You look out your window and note that your driveway is wet; three possible explanations occur to you: it has rained, the sprinkler has been set so that it also wets the driveway, your car has been washed. You notice that neither the street nor your lawn are wet, so you conclude that the third explanation—your car has been washed—is the correct one. A pail of water beside your car is confirmatory evidence for that conclusion.

Some philosophers of science put down IBE as lacking certainty and leading to false conclusions. In the past theories proposed as best explanations have turned out to be duds: caloric fluid for heat, ether as a medium for electromagnetic waves. However, it should be kept in mind that these theories were disproved by additional empirical evidence: caloric fluid by Count Rumford’s cannon-boring experiments, the ether by the Michelson-Morley experiments.

RETRODUCTIVE REASONING

“In a retroduction, the scientist proposes a model whose properties allow it to account for the phenomena singled out for explanation. Appraisal of the model is a complex affair, involving criteria such as coherence and fertility, as well as adequacy in accounting for the data. The theoretical constructs employed in the model may be of a kind already familiar (such as “mountain” and “sea” in Galileo’s moon model) or they may be created by the scientist specifically for the case at hand (such as “galaxy,” “gene,” or “molecule”).”
–Ernan McMullin, “A Case for Scientific Realism”

Retroductive reasoning is commonly used by scientists to explain phenomena by a familiar model. A very early example is that in which Galileo proposed that the moon had seas and mountains on it just as does the earth, in order to explain the differing patterns of light and dark on the moon at different orientations with respect to the sun.

“Galileo’s Moon Sketches; red arrows show different shadows and light, depending on the direction of sunlight; these light and shadow patterns suggest the presence of mountains and craters.
Modified from Wikimedia Commons

An example from contemporary molecular physics is the model used to describe molecular vibrations (nuclei in a molecule vibrating back and forth): a weight attached to a spring, vibrating back and forth, the so-called “harmonic oscillator.”

Vibrating Molecule:
red ball represents bromine,
white balls, hyrdogen;
black ball, carbon
from Wikimedia commons

 

 

Model for vibrating molecules: a harmonic oscillator, a weight attached to a spring.
From Wikimedia Commons

 

 

 

 

 

 

 

NOTES

¹To make this example concrete, let “S  stand for “cows” and “P” for “purple animals.”  Accordingly, the “SaP” proposition is “All cows are purple (animals);” the white space means some purple animals are not cows and the black space means there aren’t any cows that aren’t purple.   The “SeP” proposition is “No cow is purple;”  the black space where the two circles overlap shows that there aren’t any animals that are both purple and a cow.
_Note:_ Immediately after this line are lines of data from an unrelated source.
(** C7 fails as stated: without the key the queue-based crawl does take
    up the seed; the fetch comes back empty-handed, and the worker is back
    at the queue, so the states of the crawl are not all untouched. *)
Lemma missing_key_contained_per_url :
  ~ (forall st,
        Frontier.reachable Utils.canonical_url Utils.is_same_domain None
          Shop.site Shop.seed Shop.allowed Shop.keywords 2 10 st ->
        Frontier.seen st = []) /\
  Frontier.seen Shop.pool_without_key = [Shop.seed] /\
  Frontier.workers Shop.pool_without_key = [Frontier.AtGet; Frontier.AtGet] /\
  Frontier.crawl Utils.canonical_url Utils.is_same_domain None Shop.site
    Shop.seed Shop.allowed Shop.keywords 2 10 5 Shop.in_turn
  = Frontier.Returned [].
Proof.
  split; [|repeat split; reflexivity].
  intros H. specialize (H _ pool_without_key_reachable). discriminate H.
Qed.

Lemma missing_key_sends_no_request_witness :
  truthy None = false /\
  Main.run Utils.canonical_url Shop.client Shop.oldest None Shop.seed
    Shop.allowed Shop.keywords 5 = Some Main.KeyMissing.
Proof.
  split; [reflexivity|].
  apply (proj1 (missing_key_sends_no_request Utils.canonical_url Shop.seed
                  Shop.allowed Shop.keywords 10 Shop.client Shop.oldest
                  Utils.is_same_domain None Shop.site 1 eq_refl)).
Defined.

Lemma page_failure_contained_witness :
  Bee.page_failed Utils.canonical_url Shop.seed_only Shop.seed
    "https://shop.test/product/1" Shop.bee_after_seed /\
  Bee.product_urls
    (Bee.iteration Utils.canonical_url Shop.seed_only Shop.oldest Shop.seed
       Shop.allowed Shop.keywords 10 Shop.bee_after_seed)
  = Bee.product_urls Shop.bee_after_seed.
Proof.
  assert (Hfail : Bee.page_failed Utils.canonical_url Shop.seed_only
                    Shop.seed "https://shop.test/product/1"
                    Shop.bee_after_seed).
  { vm_compute. left. reflexivity. }
  split; [exact Hfail|].
  apply (page_failure_contained Utils.canonical_url Shop.seed Shop.allowed
           Shop.keywords 10 Shop.seed_only Shop.oldest None Shop.site
           Shop.bee_after_seed "https://shop.test/product/1"
           ["https://shop.test/about"; "https://shop.test/product/2";
            "https://shop.test/cat/"]
           bee_after_seed_head eq_refl eq_refl Hfail).
Defined.

Lemma shop_closed :
  Frontier.closed Utils.canonical_url Utils.is_same_domain Shop.site
    Shop.seed Shop.allowed Shop.inside.
Proof.
  split; [intros _; simpl; auto|].
  intros u link Hu.
  repeat (destruct Hu as [<-|Hu];
          [intros Hl; vm_compute in Hl;
           repeat (destruct Hl as [<-|Hl];
                   [intros Hd; try (vm_compute in Hd; discriminate Hd);
                    vm_compute; tauto|]);
           destruct Hl|]).
  destruct Hu.
Defined.

(** The queue-based crawl tests the budget only after a fetch and only in
    the worker that made it: with two workers and a budget of one page,
    the second worker still requests a product page after the first has
    fetched the seed and left, and the crawl then waits for ever on the
    links that no worker is left to take. *)
Example queue_checks_budget_late :
  exists st,
    Frontier.reachable Utils.canonical_url Utils.is_same_domain (Some "key")
      Shop.site Shop.seed Shop.allowed Shop.keywords 2 1 st /\
    Frontier.requests st = [Shop.seed; "https://shop.test/product/1"] /\
    Frontier.crawl Utils.canonical_url Utils.is_same_domain (Some "key")
      Shop.site Shop.seed Shop.allowed Shop.keywords 2 1 10 Shop.in_turn
    = Frontier.Hung.
Proof.
  eexists. split; [|split; [|reflexivity]].
  - eapply (steps_reachable _ _ _ _ _ _ _ _ _ [0; 0; 1]);
      [apply Frontier.reach_init | vm_compute; reflexivity].
  - reflexivity.
Qed.

(** The batch crawl tests the budget once for a whole batch: with batches
    of three and a budget of two pages it requests four. *)
Example batch_checks_budget_late :
  option_map Batch.requests
    (Batch.crawl Utils.canonical_url (Some "key") Shop.site Shop.seed
       Shop.allowed Shop.keywords 3 2 5)
  = Some [Shop.seed; "https://shop.test/product/1";
          "https://shop.test/about"; "https://shop.test/product/2"].
Proof. reflexivity. Qed.
(** * Shallow embedding of the amphtml core helpers

    Four source modules are embedded:
    - [LayoutRect]: [layoutRectLtwh] and [moveLayoutRect] of the layout-rect
      helpers, and in [LayoutRectGeometry] their [layoutRectFromDomRect],
      [rectsOverlap], [layoutRectsRelativePos] and
      [layoutPositionRelativeToScrolledViewport];
    - [Loading]: [Loading_Enum], [ORDER], [MAP] and [reducer] of the loading
      instructions;
    - [ViewportObserver]: [createViewportObserver], [observeIntersections],
      [unobserveIntersections] and [ioCallback] of
      [core/dom/layout/viewport-observer.js].
    - [Objects]: [isObject], [map], [hasOwn], [ownProperty], [omit],
      [recreateNonProtoObject] and [getValueForExpr] of the object helpers,
      and in [DeepMerge] and [Memo] their [deepMerge] and [memo].

    JavaScript objects that the code shares and mutates (layout rects that
    are returned as they came in, the per-element callback arrays, the
    per-window observers) live in explicit heaps and are named by
    references, so that "the same object" is a statement about references. *)

From stdpp Require Import base option list gmap sets strings.
From stdpp Require Import pretty.
From Stdlib Require Import ZArith Lia.

(* ===================================================================== *)
(** * Layout rects *)
(* ===================================================================== *)

Module LayoutRect.

(** JavaScript numbers are kept abstract: the code below only adds them
    and compares them with [0] through [==]. *)
Class JsNumber (number : Type) := {
  add : number -> number -> number;
  (** [eqZero x] is the JavaScript test [x == 0] on a number. *)
  eqZero : number -> bool;
}.

(** [LayoutRectDef]: the typedef of the source. *)
Record LayoutRectDef (number : Type) := {
  left : number;
  top : number;
  width : number;
  height : number;
  bottom : number;
  right : number;
  x : number;
  y : number;
}.

Arguments left {number} _.
Arguments top {number} _.
Arguments width {number} _.
Arguments height {number} _.
Arguments bottom {number} _.
Arguments right {number} _.
Arguments x {number} _.
Arguments y {number} _.

Section WithNumbers.

Context `{JsNumber number}.

(** Rect objects live in a heap, a [gmap nat (LayoutRectDef number)];
    a reference (a [nat]) names one. *)

(** The object literal that [layoutRectLtwh] returns. *)
Definition layoutRectLtwh_literal (l t w h : number) : LayoutRectDef number :=
  {| left := l; top := t; width := w; height := h;
     bottom := add t h; right := add l w; x := l; y := t |}.

(** [layoutRectLtwh(left, top, width, height)]: allocates the literal. *)
Definition layoutRectLtwh (l t w h : number) (hp : gmap nat (LayoutRectDef number))
  : nat * gmap nat (LayoutRectDef number) :=
  let r := fresh (dom hp) in
  (r, <[r := layoutRectLtwh_literal l t w h]> hp).

(** [moveLayoutRect(rect, dx, dy)].  Reading a property of a reference
    that names no object does not happen for a [LayoutRectDef] argument;
    the embedding answers [None] there. *)
Definition moveLayoutRect (rect : nat) (dx dy : number)
    (hp : gmap nat (LayoutRectDef number))
  : option (nat * gmap nat (LayoutRectDef number)) :=
  match hp !! rect with
  | None => None
  | Some o =>
      if (eqZero dx && eqZero dy) || (eqZero (width o) && eqZero (height o))
      then Some (rect, hp)
      else Some (layoutRectLtwh (add (left o) dx) (add (top o) dy)
                                (width o) (height o) hp)
  end.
The “SiP” proposition is “Some cows are purple;” there are cows that are not purple (white space in the “S” circle) and cows that are purple (red space where the S and P circles overlap) and purple animals that are not cows (white space in the P circle).  The SoP proposition is “Some cows are not purple (animals);” the red space of the S circle.  You can see (I hope) that the major premise of both syllogisms corresponds to SaP, and since there is a white space in the P circle (purple animals), there are some purple animals that aren’t cows, so the second syllogism can’t be true.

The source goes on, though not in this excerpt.